--- Records shown ---

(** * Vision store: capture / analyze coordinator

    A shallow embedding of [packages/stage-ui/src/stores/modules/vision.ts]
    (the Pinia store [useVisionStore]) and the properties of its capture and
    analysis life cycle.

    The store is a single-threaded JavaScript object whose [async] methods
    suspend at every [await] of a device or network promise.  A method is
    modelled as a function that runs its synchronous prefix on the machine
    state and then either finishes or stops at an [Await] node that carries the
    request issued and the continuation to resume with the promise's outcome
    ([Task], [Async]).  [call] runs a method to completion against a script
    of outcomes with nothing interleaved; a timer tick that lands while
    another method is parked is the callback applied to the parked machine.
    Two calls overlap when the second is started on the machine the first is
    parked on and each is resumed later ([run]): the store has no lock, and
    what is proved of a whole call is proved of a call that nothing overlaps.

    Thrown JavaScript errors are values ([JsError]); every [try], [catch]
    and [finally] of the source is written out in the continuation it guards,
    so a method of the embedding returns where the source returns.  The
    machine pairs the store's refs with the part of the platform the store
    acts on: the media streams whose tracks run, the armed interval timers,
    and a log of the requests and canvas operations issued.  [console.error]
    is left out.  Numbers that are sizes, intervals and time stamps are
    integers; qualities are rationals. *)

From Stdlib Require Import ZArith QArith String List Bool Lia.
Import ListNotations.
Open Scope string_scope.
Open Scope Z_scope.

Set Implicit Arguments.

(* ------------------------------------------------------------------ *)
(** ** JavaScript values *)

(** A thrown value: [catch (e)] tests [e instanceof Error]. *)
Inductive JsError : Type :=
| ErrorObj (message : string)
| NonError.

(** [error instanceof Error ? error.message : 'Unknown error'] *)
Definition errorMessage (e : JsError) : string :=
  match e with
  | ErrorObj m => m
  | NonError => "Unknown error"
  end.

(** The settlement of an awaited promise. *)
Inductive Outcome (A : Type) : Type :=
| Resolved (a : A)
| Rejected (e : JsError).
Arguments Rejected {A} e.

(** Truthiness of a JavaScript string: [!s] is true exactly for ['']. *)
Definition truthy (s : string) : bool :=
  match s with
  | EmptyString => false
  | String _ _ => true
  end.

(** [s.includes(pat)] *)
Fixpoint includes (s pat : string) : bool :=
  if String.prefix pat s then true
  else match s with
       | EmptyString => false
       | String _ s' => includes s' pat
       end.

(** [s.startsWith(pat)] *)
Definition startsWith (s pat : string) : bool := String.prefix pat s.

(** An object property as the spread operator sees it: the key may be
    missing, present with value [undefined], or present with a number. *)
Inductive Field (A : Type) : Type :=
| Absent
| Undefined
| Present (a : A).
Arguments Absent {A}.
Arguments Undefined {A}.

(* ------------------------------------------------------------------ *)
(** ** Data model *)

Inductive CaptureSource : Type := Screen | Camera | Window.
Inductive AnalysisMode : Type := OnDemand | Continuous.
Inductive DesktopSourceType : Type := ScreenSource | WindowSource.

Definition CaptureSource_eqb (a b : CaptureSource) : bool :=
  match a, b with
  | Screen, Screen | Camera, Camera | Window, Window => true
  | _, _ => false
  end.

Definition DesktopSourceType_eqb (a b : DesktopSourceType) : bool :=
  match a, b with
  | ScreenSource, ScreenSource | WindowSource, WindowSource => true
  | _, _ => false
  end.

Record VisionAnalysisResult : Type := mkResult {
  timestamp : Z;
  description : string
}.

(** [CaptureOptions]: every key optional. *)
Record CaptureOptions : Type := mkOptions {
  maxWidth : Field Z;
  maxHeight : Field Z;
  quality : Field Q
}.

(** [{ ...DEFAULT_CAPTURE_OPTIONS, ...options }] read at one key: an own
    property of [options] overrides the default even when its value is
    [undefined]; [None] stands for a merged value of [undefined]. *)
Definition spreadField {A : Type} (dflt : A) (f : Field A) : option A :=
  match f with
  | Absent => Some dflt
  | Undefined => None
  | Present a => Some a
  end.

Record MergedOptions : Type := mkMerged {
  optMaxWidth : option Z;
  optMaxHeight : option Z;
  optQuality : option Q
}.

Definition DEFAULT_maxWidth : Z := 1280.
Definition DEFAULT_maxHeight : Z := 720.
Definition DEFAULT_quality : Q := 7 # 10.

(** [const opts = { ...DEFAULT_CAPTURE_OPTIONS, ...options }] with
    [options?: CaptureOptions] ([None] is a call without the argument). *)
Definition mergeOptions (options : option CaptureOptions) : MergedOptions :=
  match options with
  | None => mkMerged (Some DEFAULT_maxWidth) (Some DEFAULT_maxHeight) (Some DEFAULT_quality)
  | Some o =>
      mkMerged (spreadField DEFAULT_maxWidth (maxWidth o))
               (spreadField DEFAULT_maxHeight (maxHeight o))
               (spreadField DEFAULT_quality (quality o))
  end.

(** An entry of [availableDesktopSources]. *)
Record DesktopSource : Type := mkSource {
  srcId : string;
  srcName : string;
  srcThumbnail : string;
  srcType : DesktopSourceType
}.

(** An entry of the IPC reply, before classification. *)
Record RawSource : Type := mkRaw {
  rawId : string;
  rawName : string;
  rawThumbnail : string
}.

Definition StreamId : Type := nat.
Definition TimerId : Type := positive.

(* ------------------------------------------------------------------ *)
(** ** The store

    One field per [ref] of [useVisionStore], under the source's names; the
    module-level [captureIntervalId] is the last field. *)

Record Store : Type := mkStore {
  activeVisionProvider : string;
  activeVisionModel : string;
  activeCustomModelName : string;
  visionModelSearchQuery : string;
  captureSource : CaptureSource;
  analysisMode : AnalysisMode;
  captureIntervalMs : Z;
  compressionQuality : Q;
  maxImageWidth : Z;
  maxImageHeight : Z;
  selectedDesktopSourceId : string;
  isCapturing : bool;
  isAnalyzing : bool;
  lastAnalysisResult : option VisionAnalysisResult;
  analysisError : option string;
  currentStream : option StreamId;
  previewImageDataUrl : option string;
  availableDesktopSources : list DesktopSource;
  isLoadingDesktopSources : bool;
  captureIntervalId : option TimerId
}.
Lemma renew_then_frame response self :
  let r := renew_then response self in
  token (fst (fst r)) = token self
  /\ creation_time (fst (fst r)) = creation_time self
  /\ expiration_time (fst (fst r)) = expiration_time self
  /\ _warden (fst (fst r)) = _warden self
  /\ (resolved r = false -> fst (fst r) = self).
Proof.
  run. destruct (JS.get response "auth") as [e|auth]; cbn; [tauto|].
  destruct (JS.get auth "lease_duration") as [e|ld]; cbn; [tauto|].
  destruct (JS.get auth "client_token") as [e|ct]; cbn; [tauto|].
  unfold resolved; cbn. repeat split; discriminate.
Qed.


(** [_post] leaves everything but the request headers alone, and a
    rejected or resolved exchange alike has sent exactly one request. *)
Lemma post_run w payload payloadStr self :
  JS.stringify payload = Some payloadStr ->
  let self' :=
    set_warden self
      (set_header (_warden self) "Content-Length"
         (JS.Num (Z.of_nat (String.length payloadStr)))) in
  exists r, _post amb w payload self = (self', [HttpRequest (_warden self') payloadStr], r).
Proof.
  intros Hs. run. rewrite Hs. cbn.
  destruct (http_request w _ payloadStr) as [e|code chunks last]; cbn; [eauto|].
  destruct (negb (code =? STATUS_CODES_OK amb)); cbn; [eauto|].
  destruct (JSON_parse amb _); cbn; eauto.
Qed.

---

■ Work task ■
From the first line of the data above through the line containing "is left out.", set each line down again exactly; include both ends and omit everything else.

■ Result for this exercise ■
(** * Vision store: capture / analyze coordinator

    A shallow embedding of [packages/stage-ui/src/stores/modules/vision.ts]
    (the Pinia store [useVisionStore]) and the properties of its capture and
    analysis life cycle.

    The store is a single-threaded JavaScript object whose [async] methods
    suspend at every [await] of a device or network promise.  A method is
    modelled as a function that runs its synchronous prefix on the machine
    state and then either finishes or stops at an [Await] node that carries the
    request issued and the continuation to resume with the promise's outcome
    ([Task], [Async]).  [call] runs a method to completion against a script
    of outcomes with nothing interleaved; a timer tick that lands while
    another method is parked is the callback applied to the parked machine.
    Two calls overlap when the second is started on the machine the first is
    parked on and each is resumed later ([run]): the store has no lock, and
    what is proved of a whole call is proved of a call that nothing overlaps.

    Thrown JavaScript errors are values ([JsError]); every [try], [catch]
    and [finally] of the source is written out in the continuation it guards,
    so a method of the embedding returns where the source returns.  The
    machine pairs the store's refs with the part of the platform the store
    acts on: the media streams whose tracks run, the armed interval timers,
    and a log of the requests and canvas operations issued.  [console.error]
    is left out.  Numbers that are sizes, intervals and time stamps are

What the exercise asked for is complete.